INSTRUCTIONS TO FOLLOW:
Locate the word "raises" in the material, then show every line that holds it.

DATASET CONTENT:

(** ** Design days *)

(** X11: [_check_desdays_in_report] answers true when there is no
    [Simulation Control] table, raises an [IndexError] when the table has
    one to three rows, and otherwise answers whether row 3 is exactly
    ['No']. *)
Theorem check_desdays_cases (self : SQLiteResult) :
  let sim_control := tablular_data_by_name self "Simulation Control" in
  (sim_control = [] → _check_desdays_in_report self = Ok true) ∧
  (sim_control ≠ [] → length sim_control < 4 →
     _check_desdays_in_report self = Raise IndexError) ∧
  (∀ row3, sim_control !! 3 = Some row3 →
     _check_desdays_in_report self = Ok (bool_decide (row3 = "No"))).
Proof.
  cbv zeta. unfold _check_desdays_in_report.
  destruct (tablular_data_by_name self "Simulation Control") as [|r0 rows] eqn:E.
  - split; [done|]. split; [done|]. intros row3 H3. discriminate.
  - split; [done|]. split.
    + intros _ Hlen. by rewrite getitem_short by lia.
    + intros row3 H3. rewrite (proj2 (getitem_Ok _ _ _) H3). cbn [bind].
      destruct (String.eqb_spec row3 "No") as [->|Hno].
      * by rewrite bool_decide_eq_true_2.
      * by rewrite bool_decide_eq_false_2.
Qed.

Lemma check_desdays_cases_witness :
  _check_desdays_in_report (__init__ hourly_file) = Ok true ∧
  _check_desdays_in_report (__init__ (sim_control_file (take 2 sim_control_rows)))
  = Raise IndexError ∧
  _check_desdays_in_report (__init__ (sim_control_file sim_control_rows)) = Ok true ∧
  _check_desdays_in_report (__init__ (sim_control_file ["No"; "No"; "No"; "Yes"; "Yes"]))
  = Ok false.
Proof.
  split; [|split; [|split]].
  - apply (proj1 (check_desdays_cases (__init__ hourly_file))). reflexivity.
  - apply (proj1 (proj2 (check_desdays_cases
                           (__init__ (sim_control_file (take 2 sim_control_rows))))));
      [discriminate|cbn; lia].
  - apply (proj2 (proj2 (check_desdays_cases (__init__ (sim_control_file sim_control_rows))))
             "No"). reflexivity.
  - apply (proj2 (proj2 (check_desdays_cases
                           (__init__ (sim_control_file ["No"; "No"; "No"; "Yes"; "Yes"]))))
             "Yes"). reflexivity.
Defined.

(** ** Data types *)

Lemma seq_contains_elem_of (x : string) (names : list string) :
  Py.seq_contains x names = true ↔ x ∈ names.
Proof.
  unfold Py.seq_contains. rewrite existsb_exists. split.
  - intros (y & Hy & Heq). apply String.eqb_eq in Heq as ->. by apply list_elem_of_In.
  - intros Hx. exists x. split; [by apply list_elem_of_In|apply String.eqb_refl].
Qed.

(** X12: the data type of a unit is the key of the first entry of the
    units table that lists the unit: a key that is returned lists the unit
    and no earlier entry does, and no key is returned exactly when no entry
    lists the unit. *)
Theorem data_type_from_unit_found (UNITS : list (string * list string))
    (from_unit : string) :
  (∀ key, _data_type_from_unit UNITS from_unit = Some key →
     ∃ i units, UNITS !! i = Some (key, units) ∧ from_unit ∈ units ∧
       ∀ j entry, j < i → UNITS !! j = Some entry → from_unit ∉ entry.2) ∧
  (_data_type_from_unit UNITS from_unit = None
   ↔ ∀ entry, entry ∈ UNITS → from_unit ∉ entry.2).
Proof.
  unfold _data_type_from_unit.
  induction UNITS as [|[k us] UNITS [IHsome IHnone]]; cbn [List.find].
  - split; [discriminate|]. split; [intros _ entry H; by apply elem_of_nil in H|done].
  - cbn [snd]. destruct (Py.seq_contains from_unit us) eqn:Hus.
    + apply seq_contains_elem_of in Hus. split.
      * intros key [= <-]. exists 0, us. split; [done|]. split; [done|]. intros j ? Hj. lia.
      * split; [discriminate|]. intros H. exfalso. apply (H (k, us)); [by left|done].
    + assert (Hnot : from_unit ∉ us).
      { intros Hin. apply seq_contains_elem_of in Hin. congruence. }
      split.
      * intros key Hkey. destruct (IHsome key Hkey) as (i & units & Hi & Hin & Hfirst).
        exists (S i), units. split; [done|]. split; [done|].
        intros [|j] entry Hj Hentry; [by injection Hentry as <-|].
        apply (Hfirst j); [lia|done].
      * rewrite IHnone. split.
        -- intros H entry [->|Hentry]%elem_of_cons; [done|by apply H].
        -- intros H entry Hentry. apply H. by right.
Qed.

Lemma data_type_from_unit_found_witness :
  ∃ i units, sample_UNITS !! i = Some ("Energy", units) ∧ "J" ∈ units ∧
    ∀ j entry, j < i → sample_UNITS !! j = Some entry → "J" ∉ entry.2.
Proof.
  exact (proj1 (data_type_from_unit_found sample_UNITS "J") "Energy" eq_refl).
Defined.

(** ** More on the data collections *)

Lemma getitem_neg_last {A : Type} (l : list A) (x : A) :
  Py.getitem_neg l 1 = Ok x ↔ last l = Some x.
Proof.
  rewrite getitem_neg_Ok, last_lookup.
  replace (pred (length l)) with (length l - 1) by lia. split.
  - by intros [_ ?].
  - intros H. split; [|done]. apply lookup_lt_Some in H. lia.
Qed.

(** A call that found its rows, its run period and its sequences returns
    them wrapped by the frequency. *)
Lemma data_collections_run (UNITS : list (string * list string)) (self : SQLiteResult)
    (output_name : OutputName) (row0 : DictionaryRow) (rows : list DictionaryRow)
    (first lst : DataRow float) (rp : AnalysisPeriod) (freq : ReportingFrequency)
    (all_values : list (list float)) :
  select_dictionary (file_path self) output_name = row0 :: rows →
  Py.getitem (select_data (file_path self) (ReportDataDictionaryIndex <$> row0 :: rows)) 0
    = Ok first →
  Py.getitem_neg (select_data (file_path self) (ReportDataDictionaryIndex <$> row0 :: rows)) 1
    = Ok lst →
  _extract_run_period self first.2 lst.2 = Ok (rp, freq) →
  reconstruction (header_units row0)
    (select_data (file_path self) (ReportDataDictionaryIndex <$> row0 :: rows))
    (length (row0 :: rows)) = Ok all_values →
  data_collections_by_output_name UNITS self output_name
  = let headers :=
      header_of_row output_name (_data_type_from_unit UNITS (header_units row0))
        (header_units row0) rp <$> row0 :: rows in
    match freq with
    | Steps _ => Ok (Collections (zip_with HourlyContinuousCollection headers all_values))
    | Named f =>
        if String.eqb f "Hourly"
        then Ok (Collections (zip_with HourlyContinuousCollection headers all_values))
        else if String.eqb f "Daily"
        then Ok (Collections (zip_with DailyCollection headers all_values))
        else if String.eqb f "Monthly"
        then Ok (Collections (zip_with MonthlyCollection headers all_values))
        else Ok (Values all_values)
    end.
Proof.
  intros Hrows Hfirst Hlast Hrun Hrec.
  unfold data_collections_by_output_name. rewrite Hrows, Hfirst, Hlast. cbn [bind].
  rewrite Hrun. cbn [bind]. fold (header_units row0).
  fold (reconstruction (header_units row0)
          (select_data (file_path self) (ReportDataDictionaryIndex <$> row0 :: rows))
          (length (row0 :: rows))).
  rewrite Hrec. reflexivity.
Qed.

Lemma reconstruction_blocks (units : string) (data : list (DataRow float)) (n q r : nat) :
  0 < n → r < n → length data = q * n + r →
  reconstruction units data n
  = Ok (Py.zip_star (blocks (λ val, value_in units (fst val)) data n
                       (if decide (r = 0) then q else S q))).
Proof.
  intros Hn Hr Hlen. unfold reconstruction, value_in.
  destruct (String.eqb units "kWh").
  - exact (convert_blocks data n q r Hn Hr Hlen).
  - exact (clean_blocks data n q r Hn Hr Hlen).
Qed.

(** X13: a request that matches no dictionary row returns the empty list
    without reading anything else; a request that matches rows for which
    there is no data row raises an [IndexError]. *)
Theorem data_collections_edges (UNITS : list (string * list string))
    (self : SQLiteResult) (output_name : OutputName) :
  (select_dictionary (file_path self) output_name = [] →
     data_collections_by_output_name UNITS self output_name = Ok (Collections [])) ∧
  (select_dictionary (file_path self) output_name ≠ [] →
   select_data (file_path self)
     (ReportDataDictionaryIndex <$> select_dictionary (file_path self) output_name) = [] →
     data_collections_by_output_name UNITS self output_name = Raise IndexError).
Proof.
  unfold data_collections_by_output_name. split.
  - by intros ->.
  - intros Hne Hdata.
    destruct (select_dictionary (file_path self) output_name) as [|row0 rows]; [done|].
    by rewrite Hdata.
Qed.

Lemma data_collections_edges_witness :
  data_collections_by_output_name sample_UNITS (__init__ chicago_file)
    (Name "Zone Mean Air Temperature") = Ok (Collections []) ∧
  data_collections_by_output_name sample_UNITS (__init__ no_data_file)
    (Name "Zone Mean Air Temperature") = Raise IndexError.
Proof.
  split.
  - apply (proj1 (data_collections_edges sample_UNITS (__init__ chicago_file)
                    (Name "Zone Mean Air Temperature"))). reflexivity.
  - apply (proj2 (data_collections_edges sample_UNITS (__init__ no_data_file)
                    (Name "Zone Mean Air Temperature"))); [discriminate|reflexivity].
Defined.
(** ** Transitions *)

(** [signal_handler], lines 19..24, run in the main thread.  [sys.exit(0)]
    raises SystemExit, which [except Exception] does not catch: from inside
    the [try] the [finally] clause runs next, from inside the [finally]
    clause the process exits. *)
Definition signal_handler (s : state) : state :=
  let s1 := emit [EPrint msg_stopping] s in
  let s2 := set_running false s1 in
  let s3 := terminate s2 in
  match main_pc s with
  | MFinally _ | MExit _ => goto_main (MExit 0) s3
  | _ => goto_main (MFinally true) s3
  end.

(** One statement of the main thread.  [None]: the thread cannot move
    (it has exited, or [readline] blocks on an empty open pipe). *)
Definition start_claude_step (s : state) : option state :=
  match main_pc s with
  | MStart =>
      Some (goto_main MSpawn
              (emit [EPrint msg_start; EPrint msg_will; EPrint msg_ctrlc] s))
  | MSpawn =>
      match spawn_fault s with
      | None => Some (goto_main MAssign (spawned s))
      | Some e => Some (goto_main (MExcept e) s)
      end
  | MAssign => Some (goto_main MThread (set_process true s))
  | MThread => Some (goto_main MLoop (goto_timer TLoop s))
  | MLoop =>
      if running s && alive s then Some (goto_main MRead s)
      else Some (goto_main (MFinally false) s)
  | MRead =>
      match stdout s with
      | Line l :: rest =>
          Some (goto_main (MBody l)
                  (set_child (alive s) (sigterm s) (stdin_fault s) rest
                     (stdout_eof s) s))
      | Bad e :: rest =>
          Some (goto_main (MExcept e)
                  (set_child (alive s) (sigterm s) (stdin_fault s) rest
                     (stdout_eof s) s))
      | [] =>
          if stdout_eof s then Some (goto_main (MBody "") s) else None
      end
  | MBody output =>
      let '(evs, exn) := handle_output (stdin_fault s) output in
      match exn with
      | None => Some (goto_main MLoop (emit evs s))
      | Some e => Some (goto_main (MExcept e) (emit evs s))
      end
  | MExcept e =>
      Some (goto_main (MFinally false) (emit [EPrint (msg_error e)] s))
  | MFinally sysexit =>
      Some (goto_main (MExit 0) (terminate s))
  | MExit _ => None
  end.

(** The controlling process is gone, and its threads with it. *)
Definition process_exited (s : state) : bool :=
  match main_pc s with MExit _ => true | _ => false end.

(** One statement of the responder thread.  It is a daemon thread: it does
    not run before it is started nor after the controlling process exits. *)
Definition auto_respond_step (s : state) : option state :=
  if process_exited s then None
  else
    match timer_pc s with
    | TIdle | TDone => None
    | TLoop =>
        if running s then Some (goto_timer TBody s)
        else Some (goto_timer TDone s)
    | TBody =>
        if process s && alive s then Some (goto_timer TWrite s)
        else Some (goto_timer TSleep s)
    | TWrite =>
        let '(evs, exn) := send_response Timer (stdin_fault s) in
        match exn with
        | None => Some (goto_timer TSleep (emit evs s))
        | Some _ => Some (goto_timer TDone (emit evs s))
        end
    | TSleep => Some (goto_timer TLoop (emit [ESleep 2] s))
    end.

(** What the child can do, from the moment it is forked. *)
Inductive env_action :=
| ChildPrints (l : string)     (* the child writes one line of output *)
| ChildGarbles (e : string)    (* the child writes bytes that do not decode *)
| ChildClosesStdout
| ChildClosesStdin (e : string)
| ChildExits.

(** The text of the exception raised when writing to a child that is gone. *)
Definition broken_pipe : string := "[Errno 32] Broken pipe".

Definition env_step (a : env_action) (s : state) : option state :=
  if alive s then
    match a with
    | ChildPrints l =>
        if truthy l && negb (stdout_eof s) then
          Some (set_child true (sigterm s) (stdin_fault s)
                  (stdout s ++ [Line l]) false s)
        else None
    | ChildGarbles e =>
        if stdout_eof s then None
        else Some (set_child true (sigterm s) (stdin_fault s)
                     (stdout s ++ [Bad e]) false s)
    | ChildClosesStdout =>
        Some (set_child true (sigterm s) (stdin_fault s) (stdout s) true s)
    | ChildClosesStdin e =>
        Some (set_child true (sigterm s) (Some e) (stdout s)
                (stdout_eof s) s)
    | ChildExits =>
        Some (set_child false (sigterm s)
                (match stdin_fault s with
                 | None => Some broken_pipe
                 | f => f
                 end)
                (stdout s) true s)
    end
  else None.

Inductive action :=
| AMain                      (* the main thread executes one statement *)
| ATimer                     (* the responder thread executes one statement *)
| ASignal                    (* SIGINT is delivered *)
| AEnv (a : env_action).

TASK OUTPUT:
    [Simulation Control] table, raises an [IndexError] when the table has
    there is no data row raises an [IndexError]. *)
    raises SystemExit, which [except Exception] does not catch: from inside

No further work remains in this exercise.